Informacoes sobre ordens
| Nome do Produto | Numero de Catalogo | UNID | Preco | Qde | FAVORITOS | |
FGF-3 Plasmídeo duplo de Nickase (h) | sc-404553-NIC | 20 µg | $410.00 | |||
FGF-3 Plasmídeo duplo de Nickase (h2) | sc-404553-NIC-2 | 20 µg | $410.00 |
O FGF3 codifica o fator de crescimento de fibroblastos 3 (FGF-3), um mitógeno secretado que sinaliza principalmente por meio de receptores tirosina-quinase da família FGFR para regular o padrão embrionário, as interações epitélio–mesênquima e a morfogênese tecidual. A atividade a jusante envolve vias canônicas de RTK, incluindo a sinalização RAS–MAPK, PI3K–AKT e PLCγ, influenciando proliferação, migração e diferenciação de maneira dependente do contexto. A expressão desregulada de FGF3 ou alterações no lócus têm sido associadas a programas de desenvolvimento anormais e à sinalização oncogênica em tipos tumorais selecionados nos quais a atividade da via FGFR está perturbada. Como resultado, o FGF3 é frequentemente estudado em modelos de controle do destino celular impulsionado por fatores de crescimento, especificidade receptor–ligante e comunicação cruzada entre vias.

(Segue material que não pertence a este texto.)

(* ===== verification/Prelude.v ===== *)
(** * Verification of the OpenShift cluster DNS operator

    The operator keeps the DNS of an OpenShift cluster running.  It is one process with
    two reconciliation loops over the Kubernetes API:

    - the DNS controller (pkg/operator/controller) reads the cluster-scoped DNS object
      called "default" and keeps its operands in the state the DNS asks for: the
      namespace openshift-dns, its roles and service accounts, the daemonset dns-default
      (CoreDNS and kube-rbac-proxy), the configmap with the Corefile, copies of the CA
      bundles, network policies, the service, the metrics objects, the node-resolver
      daemonset and the service openshift in the namespace default; then it writes the
      status of the DNS;
    - the status controller (pkg/operator/controller/status) reads that DNS, the
      daemonsets and their pods, and writes the ClusterOperator "dns": four conditions,
      the versions and the related objects.

    cmd/dns-operator and pkg/operator collect the configuration from the environment,
    start both controllers and keep the default DNS in existence; pkg/util and the
    embedded manifests serve both.  The two loops meet only in the cluster: watches turn
    events about objects into requests for them.

    ** How the code is translated

    A pure Go function is a Rocq function.  Code that calls the API is a computation of
    the monad [M W] of [Client], a function from the world [W] to a result, [None] for a
    panic, and a new world; it is written in the order of the Go statements, with the
    early returns.  Errors are values of the type [error] of [GoLib]: wrapped,
    aggregated and retryable errors keep their structure, since the code inspects it.
    Integers are [Z] at the width Go gives them where they can leave it (durations,
    uint32 TTLs, int32 counters, bytes of addresses); strings are byte strings; maps are
    [gmap]; a pointer is an [option].  Go's randomized order of map iteration is supplied
    by the world.  Each definition keeps its Go name.  Log messages are left out.

    ** The files

    - Basis.  [Prelude]: tactics, hint databases, machine integers, shared lemmas.
      [GoLib]: errors, strings, time, stable sorting and package cmp with SortSlices,
      its panic included.  [Types]: the API structs.  [Util]: pkg/util/slice,
      retryableerror, conditions.  [Labels], [Numbers], [Net]: the vendored or standard
      functions for selectors, percentages and addresses, with [NetProps] and [NetText]
      the theorems on addresses and on their texts.
    - The API.  [Client]: the monad, its weakest preconditions [wp] and [wlp], the class
      [Client] of operations, the class [ClientLaws] of what the operator relies on,
      and footprints ([touches]).  [Mem]: an in-memory server with injected failures and
      a trace of the writes; it discharges the laws and runs every handler.
    - Operands of the DNS controller, one file per Go file: [Names] (names.go),
      [Manifests] (pkg/manifests: the objects), [Yaml], [Embedded] and [Decode] (that the
      embedded files decode to them), [Tls] (tls.go), [DaemonSet] and [DaemonSetProps]
      (controller_dns_daemonset.go), [DNSStatus] (dns_status.go), [Corefile],
      [CorefileGolden], [CorefileProps] and [CorefileSyntax]
      (controller_dns_configmap.go), [Service] (controller_dns_service.go),
      [NodeResolver] (controller_dns_node_resolver_daemonset.go), [NetworkPolicies]
      (controller_dns_networkpolicy.go, controller_cluster_role.go,
      controller_service_monitor.go), [CABundle] (controller_cabundle_configmap.go).
      [Ensure]: the one specification all operand handlers refine.  [Samples]: the
      concrete objects on which the theorems are applied.
    - The controllers.  [Controller] (controller.go): Reconcile, its three branches
      ([reconcile_unmanaged], [reconcile_deletion], [reconcile_managed]), ensureDNS, the
      finalizer, the cluster IP; [ControllerProps], [Installed] and [ControllerRuns]: its
      theorems.  [Calm], [Settled], [Converge] and [Pass]: that a pass without errors
      brings the cluster to a state [Settled] in which the next one writes no operand.
      [StatusController] (status/controller.go) and [StatusControllerProps].
    - The process.  [Operator] (configuration, the default DNS), [Watches] and
      [WatchesProps] (the watches of both New functions, with the event handlers of the
      vendored controller-runtime), [Startup] (main.go, New and Start of operator.go, New
      of both controllers, client.go with the registration of the API types), [Claimed] (every object the operator writes keeps
      the mark its watch goes by), [System], [Freshness] and [SystemRuns] (the running
      operator as a transition system: both controllers with their pending requests, the
      periodic creation of the default DNS, and everybody else).

    ** What the theorems show

    - The running system: no wake-up is lost, in any interleaving and with any failures
      (no_lost_wakeup), and the ClusterOperator is never left behind what it reports on
      (operator_status_fresh); neither a DNS nor, while a DNS is listed, the ClusterOperator
      becomes Degraded (degraded_only_without_dns); which events wake the DNS controller
      (operand_watches); how the process is put together and how it ends
      (operator_New_spec, main_spec).
    - The DNS controller as a whole: it touches only its operands (Reconcile_footprint);
      a reconciliation without errors leaves every operand in the cluster
      (reconcile_managed_installs); Unmanaged means hands off (Reconcile_unmanaged); the
      finalizer is put before and removed only after the operands
      (reconcile_deletion_finalizer, enforceDNSFinalizer_spec); from an empty cluster the
      exact sequence of writes, and that it ends (Reconcile_install).
    - Each operand handler refines the specification [sync] of [Ensure]: its object is
      left alone, created or updated, and no other is touched (handlers_refine).  Together
      they come to rest: after one pass without errors, over the cluster as it was, the
      next pass writes no operand, whatever it finds the status of the DNS to be
      (second_pass_writes_nothing).
    - Comparisons.  Applying a comparison's update makes the comparison silent
      (serviceChanged_spec; the other comparisons within second_pass_writes_nothing); what
      "in sync" means for the DNS daemonset (daemonsetConfigChanged_iff).  Neither controller writes a status that says the
      same (syncDNSStatus_quiescent, status_Reconcile_quiescent).
    - Safety of updates: a node placement with which no pod of the daemonset could run
      is not applied (updateDNSDaemonSet_safe); the desired daemonset is well formed
      (desiredDNSDaemonSet_wf); kube-rbac-proxy is never left without ciphers
      (kubeRBACProxyArgs_ciphers).
    - The Corefile: its text reads as the server blocks the DNS asks for
      (corefile_reads); sanitizing (sanitizeTLSSettings_spec), when rendering succeeds
      (desiredDNSConfigMap_total), the range of the TTLs (coreDNSCache_spec); [CorefileGolden] evaluates the
      renderer on the repository's own test cases.
    - Manifests: the embedded YAML files decode to the objects the handlers start from
      (manifests_decode).
    - CA bundles: after the synchronization openshift-dns holds a copy of every
      referenced bundle (ensureCABundleConfigMaps_sync).
    - Status: each condition is characterized on every branch
      (computeDNSDegradedCondition_spec, computeDNSProgressingCondition_spec,
      operator_conditions_spec), with the grace period at its exact bounds
      (lastTransitionTimeIsRecent_spec); the versions of the ClusterOperator advance only
      with enough pods (computeCurrentVersions_spec); conditions are merged by type and
      keep their transition time (mergeConditions_spec).
    - Arithmetic and data: the cluster IP is host number ten of the network, in a
      text that reads back as it (clusterIP_of_network_spec), the hints decision agrees with its specification
      (hints_loop_spec), aggregation takes the least delay (NewMaybeRetryableAggregate_spec).
    - Deviations from what the code means to do, as theorems: a comparison panics on some
      tolerations (daemonsetConfigChanged_panics), an error of the scaffolding is lost
      (Reconcile_drops_scaffolding_error), one failed read takes the name server from the
      node resolver (Reconcile_drops_nameserver), an upgrade is reported in the order of map
      iteration (status_Reconcile_upgrade_order), and degraded_only_without_dns above.

    ** Parameters and bounds

    What is not in the repository is a class, with an instance that shows its laws can
    hold: [Client]/[ClientLaws] the API server and cache (instance [Mem]),
    [Stores] what the server stores of an object it is sent ([verbatim] in [Ensure]:
    everything but the UID, the resource version, defaulted fields of services and the
    status), [Informed] that the cache lists what is in the cluster, [Closed] and [Calm]
    the worlds in which reads fail only for missing objects,
    [CoherentCache] that the cache lists DNSes that exist, [Runtime] and [RuntimeLaws]
    the addresses %+v prints and the logger, [MapRange] and [MapRangeLaws] the order of
    map iteration, [UnicodeTables] case mapping outside ASCII, [FloatConversion] the
    conversion of a float outside uint32, [Assets] the text of the embedded shell script
    (instance: the file), [Decoder] the YAML library, which reads at least what
    [read_yaml] of [Yaml] reads,
    [RESTMapper] and [RESTMapperLaws] that DNSes are cluster-scoped, [Libraries] the
    answers of the constructors called at start-up.  A write may be reported as failed
    after it took effect, and the cache may be stale: only the laws listed in
    [ClientLaws] hold of it.  The laws say what one call does to the objects, so that
    nobody else writes between two calls of one handler; between two reconciliations
    [System] lets everybody write.  The client does not read from the cache, as
    operator.go sets it up.  In [System] others may do anything but remove the mark of an
    operand (its owner reference or label) or write the status of a DNS.

    Recursion is structural but for the block reader of [Yaml], whose fuel of four steps
    a line is enough for every asset (manifests_decode evaluates it), and three loops of
    the address code, which carry fuel:
    eight groups for parsing an IPv6 address, as many as sixteen bytes hold; nine steps
    for printing its eight groups; four digits for a 16-bit group.  These are the
    bounds of the Go loops; parsing is shown to give addresses of the right length, and
    the printed text of every address to parse back.

    ** Not modelled

    What the libraries' constructors build (clients, manager, leader election): each call
    succeeds or fails, by a parameter; goroutines and signals beyond the steps of [System];
    rate limits and delays of the work queue (a request is pending or not), since they
    belong to client-go and depend on time; the YAML library beyond the part of YAML the
    assets use; the vendored DNSNameResolver controller, which the process only starts; the
    end-to-end tests.

    ** Further work

    The convergence of a pass when others write between its calls: the theorem of [Pass]
    has the operator alone during its two passes, and a reconciliation is one step of
    [System], with the others acting between steps. *)

From stdpp Require Export prelude gmap strings list pretty sorting.
From Stdlib Require Export ZArith Lia.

FGF-3 O Plasmídeo de Nickase Dupla (h) consiste num par de plasmídeos combinados, concebidos para a edição de alta especificidade do locus FGF3 em linhas celulares human. Cada plasmídeo expressa uma nickase Cas9 D10A e um sgRNA distinto que tem como alvo cadeias de ADN opostas dentro de FGF3. Quando direcionadas para locais adjacentes em cadeias de ADN opostas, as duas nickases geram cortes deslocados numa única cadeia que, em conjunto, produzem uma quebra escalonada de cadeia dupla, exigindo uma atividade coordenada no alvo por parte de ambas as guias. A quebra de ADN resultante é resolvida por vias de reparação celular endógenas, mais frequentemente através da junção de extremidades não homólogas (NHEJ), levando a inserções ou deleções que perturbam a função FGF3. Ao exigir o envolvimento de dois sgRNA no locus alvo, a abordagem de dupla nickase aumenta a especificidade da edição e fornece uma estratégia CRISPR complementar para aplicações em que se deseja um controlo adicional sobre a precisão do direcionamento.
Para apoiar a identificação eficiente das células editadas, um plasmídeo codifica GFP para visualização fluorescente das populações transfectadas, enquanto o plasmídeo complementar transporta um gene de resistência à puromicina para seleção antibiótica. Em conjunto, estas características apoiam o enriquecimento eficiente das populações co-transfectadas e simplificam a validação dos clones com FGF3 interrompido.
Apenas para uso em investigação. Não se destina a uso diagnóstico ou terapêutico.